SUPPLIED DATA:
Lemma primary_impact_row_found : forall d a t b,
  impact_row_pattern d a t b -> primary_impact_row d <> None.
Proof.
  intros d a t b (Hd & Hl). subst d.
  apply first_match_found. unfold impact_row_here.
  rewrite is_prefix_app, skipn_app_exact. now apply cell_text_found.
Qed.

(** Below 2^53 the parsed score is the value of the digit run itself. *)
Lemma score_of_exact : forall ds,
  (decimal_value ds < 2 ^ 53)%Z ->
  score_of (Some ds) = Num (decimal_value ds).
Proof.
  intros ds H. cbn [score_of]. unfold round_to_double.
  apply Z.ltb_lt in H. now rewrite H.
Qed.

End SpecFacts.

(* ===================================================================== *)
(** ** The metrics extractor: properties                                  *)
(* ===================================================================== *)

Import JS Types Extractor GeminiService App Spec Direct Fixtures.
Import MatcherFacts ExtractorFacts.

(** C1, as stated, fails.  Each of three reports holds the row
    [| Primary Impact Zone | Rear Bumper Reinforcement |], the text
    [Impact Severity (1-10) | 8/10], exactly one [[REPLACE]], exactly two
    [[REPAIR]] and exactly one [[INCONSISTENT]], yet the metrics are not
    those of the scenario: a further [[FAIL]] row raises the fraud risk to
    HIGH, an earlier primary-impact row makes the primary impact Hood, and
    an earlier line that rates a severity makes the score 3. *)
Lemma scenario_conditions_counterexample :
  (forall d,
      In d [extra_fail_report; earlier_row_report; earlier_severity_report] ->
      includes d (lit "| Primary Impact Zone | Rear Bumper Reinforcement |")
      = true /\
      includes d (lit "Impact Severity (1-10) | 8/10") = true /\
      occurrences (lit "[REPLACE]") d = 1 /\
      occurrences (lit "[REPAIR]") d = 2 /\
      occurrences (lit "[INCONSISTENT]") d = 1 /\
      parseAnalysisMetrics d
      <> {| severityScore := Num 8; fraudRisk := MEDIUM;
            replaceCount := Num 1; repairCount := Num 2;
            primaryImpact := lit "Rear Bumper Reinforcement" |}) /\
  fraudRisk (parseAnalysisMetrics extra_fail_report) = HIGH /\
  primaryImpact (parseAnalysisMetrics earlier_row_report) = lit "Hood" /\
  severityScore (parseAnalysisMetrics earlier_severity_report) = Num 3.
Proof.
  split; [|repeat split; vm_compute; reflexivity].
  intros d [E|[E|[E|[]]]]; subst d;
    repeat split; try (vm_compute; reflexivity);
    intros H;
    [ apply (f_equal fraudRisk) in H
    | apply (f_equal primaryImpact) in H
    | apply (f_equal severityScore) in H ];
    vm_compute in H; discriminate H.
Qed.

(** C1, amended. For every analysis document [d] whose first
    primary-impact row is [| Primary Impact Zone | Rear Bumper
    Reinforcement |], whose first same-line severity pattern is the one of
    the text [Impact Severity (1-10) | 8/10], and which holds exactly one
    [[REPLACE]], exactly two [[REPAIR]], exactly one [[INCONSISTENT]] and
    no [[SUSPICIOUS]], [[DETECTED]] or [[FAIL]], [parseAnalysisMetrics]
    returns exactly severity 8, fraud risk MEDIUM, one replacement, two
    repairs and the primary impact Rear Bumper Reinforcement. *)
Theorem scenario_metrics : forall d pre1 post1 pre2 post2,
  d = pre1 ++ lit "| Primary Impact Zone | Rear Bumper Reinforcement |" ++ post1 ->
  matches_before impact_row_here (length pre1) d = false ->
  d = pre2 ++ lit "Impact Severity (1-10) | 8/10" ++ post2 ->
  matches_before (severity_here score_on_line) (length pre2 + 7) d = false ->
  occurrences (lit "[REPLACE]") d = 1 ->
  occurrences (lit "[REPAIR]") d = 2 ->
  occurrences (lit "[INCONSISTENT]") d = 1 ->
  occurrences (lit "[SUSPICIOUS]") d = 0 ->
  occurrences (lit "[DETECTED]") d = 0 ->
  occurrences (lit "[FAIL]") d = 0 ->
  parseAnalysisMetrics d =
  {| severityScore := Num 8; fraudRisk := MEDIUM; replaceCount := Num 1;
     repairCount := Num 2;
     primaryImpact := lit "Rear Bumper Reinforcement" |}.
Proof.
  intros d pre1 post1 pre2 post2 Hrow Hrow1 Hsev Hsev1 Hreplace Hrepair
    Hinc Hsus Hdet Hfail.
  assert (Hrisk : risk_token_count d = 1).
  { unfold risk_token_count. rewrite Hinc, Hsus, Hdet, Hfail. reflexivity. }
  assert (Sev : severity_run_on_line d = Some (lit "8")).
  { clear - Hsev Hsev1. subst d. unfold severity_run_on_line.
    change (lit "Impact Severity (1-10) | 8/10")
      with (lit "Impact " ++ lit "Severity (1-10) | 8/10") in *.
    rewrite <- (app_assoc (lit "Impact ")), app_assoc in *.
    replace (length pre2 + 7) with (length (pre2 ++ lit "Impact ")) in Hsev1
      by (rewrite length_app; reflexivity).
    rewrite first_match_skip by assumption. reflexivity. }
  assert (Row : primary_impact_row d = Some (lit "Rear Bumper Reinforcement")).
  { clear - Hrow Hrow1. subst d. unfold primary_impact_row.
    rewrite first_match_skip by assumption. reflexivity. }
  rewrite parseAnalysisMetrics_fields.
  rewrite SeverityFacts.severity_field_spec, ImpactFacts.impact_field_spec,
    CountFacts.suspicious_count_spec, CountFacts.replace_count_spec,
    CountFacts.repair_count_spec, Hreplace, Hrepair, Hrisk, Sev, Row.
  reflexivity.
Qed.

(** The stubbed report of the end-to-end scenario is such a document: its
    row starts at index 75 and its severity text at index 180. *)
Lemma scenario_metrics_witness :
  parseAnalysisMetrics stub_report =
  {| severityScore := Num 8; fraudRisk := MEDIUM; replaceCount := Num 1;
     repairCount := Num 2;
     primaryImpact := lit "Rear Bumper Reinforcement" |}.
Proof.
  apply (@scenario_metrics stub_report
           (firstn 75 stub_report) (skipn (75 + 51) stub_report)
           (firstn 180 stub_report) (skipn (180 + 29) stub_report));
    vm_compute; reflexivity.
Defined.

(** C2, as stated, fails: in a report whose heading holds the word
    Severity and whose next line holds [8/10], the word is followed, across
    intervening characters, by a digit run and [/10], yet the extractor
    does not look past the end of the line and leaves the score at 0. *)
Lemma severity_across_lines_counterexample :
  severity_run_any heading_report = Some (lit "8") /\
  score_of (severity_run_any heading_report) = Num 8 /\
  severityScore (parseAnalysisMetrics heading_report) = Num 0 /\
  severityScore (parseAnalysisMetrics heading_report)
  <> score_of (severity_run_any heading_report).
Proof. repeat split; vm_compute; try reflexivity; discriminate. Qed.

ASSIGNED TASK:
Through the final line of the listing, beginning at the line that contains "vm_compute; reflexivity.", every line is to be set down exactly, with no others.

ANSWER BOX:
    vm_compute; reflexivity.
Defined.

(** C2, as stated, fails: in a report whose heading holds the word
    Severity and whose next line holds [8/10], the word is followed, across
    intervening characters, by a digit run and [/10], yet the extractor
    does not look past the end of the line and leaves the score at 0. *)
Lemma severity_across_lines_counterexample :
  severity_run_any heading_report = Some (lit "8") /\
  score_of (severity_run_any heading_report) = Num 8 /\
  severityScore (parseAnalysisMetrics heading_report) = Num 0 /\
  severityScore (parseAnalysisMetrics heading_report)
  <> score_of (severity_run_any heading_report).
Proof. repeat split; vm_compute; try reflexivity; discriminate. Qed.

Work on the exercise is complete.